From the entries that follow, reproduce exactly and only the lines from the line with "[mimetypes] knows .html, .js" to the line with "match hex_digit a, hex_digit", endpoints included.
##### RECORDS TO PROCESS
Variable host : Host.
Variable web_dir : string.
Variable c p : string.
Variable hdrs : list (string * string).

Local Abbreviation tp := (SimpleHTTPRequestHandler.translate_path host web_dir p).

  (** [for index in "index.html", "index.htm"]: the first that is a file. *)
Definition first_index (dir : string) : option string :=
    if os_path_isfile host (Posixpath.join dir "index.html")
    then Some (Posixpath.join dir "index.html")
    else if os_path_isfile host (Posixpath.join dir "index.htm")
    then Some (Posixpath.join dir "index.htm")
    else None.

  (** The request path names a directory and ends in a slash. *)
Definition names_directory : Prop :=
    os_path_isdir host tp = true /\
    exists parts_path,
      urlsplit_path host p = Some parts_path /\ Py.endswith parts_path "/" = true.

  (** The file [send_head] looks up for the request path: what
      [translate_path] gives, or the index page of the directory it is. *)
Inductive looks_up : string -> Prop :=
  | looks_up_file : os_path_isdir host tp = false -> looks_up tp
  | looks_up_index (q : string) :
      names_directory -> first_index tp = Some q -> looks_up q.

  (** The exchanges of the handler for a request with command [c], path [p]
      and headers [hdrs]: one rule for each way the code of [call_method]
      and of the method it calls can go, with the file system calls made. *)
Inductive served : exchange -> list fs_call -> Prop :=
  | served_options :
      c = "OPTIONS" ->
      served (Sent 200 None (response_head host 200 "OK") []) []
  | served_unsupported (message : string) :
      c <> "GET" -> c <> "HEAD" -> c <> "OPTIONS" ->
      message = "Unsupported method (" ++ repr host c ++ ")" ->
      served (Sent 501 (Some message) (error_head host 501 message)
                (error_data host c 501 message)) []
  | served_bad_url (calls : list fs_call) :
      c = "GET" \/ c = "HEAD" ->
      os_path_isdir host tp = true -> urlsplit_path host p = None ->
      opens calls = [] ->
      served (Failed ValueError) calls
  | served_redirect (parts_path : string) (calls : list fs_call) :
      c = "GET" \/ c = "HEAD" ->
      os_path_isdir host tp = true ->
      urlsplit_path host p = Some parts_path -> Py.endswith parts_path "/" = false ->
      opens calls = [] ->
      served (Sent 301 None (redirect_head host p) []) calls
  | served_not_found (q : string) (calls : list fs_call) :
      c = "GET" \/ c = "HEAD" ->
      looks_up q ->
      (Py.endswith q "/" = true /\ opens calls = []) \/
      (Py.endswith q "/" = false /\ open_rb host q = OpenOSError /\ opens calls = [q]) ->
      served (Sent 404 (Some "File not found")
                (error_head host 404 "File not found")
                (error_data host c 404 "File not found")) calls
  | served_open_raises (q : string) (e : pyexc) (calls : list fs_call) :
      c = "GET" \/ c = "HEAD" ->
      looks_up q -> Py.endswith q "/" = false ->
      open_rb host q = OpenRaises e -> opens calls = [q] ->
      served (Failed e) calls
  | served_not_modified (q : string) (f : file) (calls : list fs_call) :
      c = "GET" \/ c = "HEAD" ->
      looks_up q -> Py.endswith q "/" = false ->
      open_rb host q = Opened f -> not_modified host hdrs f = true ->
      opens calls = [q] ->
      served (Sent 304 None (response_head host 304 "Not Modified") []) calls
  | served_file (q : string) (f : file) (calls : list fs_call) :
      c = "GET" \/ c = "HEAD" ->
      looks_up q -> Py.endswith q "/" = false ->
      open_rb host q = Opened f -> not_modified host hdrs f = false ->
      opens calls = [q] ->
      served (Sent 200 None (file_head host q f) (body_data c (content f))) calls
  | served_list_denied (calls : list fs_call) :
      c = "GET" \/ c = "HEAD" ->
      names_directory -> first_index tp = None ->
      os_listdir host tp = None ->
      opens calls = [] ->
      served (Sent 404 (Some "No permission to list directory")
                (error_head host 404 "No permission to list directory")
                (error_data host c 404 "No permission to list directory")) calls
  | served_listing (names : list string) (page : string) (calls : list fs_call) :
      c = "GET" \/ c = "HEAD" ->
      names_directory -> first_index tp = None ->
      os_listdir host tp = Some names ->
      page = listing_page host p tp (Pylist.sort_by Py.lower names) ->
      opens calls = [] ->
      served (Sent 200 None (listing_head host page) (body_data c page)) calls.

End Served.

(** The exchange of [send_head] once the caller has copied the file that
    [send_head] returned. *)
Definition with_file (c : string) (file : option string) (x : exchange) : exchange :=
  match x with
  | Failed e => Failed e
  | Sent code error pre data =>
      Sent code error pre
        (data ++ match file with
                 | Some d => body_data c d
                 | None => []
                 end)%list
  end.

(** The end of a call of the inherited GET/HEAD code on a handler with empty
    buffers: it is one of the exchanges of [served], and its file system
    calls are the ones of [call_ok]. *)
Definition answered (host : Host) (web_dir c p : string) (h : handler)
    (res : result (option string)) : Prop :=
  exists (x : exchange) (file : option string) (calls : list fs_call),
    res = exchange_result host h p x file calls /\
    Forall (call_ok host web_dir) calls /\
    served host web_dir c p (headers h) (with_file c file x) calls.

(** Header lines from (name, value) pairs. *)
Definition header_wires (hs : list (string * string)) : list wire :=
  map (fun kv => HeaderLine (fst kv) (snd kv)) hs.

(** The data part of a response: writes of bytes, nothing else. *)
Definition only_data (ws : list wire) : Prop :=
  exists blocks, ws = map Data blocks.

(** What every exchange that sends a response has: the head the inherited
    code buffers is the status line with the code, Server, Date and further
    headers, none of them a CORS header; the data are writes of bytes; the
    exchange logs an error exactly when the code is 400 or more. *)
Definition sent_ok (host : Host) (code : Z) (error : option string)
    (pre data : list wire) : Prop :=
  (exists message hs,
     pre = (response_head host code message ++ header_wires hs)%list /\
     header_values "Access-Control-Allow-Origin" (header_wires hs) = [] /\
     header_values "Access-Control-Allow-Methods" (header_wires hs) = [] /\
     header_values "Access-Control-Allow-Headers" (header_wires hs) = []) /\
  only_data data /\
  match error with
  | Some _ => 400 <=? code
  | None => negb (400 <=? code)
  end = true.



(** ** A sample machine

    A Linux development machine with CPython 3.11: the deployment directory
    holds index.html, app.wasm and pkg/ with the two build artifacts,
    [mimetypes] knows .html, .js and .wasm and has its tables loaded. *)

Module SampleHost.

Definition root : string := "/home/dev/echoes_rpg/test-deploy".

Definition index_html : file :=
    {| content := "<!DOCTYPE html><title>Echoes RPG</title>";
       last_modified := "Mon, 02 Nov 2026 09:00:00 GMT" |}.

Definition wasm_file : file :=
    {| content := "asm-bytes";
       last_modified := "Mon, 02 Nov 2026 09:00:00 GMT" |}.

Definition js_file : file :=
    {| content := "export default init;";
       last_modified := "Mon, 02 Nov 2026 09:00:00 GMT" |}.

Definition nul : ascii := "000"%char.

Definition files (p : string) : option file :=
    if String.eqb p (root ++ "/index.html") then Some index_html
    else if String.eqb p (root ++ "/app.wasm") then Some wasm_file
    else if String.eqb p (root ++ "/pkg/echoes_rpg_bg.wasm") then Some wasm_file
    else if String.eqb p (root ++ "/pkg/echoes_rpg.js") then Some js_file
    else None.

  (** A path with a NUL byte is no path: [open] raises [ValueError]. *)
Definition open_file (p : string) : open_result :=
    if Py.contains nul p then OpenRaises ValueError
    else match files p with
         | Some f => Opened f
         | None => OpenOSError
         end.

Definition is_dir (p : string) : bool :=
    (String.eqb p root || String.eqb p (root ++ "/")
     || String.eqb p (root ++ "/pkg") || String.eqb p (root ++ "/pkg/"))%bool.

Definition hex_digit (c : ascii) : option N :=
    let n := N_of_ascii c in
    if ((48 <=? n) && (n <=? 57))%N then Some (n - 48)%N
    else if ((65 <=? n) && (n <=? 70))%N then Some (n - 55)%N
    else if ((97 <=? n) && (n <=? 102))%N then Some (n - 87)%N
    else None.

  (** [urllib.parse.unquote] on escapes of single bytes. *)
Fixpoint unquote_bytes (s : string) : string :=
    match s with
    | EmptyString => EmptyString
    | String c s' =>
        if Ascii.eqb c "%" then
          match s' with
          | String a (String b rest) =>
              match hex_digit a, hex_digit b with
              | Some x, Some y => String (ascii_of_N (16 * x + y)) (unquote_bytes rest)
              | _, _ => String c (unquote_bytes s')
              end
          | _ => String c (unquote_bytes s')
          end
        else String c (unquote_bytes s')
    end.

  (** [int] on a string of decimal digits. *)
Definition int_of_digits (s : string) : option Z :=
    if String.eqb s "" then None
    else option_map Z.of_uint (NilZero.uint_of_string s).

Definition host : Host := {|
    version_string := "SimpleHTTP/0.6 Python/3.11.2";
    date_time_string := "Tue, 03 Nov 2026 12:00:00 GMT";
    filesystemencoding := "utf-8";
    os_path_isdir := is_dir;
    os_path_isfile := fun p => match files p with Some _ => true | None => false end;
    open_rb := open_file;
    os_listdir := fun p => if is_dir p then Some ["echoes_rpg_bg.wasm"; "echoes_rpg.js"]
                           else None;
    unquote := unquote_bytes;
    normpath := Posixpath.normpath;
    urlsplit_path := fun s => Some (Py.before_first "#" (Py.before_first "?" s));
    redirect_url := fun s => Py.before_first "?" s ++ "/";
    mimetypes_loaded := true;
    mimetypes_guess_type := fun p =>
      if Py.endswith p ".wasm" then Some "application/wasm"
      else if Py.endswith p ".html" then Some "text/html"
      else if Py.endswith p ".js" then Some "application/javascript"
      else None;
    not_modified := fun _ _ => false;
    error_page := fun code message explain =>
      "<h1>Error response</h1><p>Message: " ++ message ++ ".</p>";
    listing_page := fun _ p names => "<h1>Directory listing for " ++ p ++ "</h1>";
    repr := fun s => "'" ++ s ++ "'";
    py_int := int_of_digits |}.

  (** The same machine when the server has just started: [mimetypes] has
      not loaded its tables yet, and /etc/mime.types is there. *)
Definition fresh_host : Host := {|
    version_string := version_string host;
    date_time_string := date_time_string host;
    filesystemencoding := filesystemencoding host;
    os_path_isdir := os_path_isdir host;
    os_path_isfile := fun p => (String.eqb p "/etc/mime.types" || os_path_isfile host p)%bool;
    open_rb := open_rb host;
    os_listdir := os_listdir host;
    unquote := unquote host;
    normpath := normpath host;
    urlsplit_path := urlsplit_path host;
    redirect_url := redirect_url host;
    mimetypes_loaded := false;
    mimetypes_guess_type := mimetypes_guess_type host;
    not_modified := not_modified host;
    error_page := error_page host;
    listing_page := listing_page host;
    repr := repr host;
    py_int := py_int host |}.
##########
### ANSWER AREA
    [mimetypes] knows .html, .js and .wasm and has its tables loaded. *)

Module SampleHost.

Definition root : string := "/home/dev/echoes_rpg/test-deploy".

Definition index_html : file :=
    {| content := "<!DOCTYPE html><title>Echoes RPG</title>";
       last_modified := "Mon, 02 Nov 2026 09:00:00 GMT" |}.

Definition wasm_file : file :=
    {| content := "asm-bytes";
       last_modified := "Mon, 02 Nov 2026 09:00:00 GMT" |}.

Definition js_file : file :=
    {| content := "export default init;";
       last_modified := "Mon, 02 Nov 2026 09:00:00 GMT" |}.

Definition nul : ascii := "000"%char.

Definition files (p : string) : option file :=
    if String.eqb p (root ++ "/index.html") then Some index_html
    else if String.eqb p (root ++ "/app.wasm") then Some wasm_file
    else if String.eqb p (root ++ "/pkg/echoes_rpg_bg.wasm") then Some wasm_file
    else if String.eqb p (root ++ "/pkg/echoes_rpg.js") then Some js_file
    else None.

  (** A path with a NUL byte is no path: [open] raises [ValueError]. *)
Definition open_file (p : string) : open_result :=
    if Py.contains nul p then OpenRaises ValueError
    else match files p with
         | Some f => Opened f
         | None => OpenOSError
         end.

Definition is_dir (p : string) : bool :=
    (String.eqb p root || String.eqb p (root ++ "/")
     || String.eqb p (root ++ "/pkg") || String.eqb p (root ++ "/pkg/"))%bool.

Definition hex_digit (c : ascii) : option N :=
    let n := N_of_ascii c in
    if ((48 <=? n) && (n <=? 57))%N then Some (n - 48)%N
    else if ((65 <=? n) && (n <=? 70))%N then Some (n - 55)%N
    else if ((97 <=? n) && (n <=? 102))%N then Some (n - 87)%N
    else None.

  (** [urllib.parse.unquote] on escapes of single bytes. *)
Fixpoint unquote_bytes (s : string) : string :=
    match s with
    | EmptyString => EmptyString
    | String c s' =>
        if Ascii.eqb c "%" then
          match s' with
          | String a (String b rest) =>
              match hex_digit a, hex_digit b with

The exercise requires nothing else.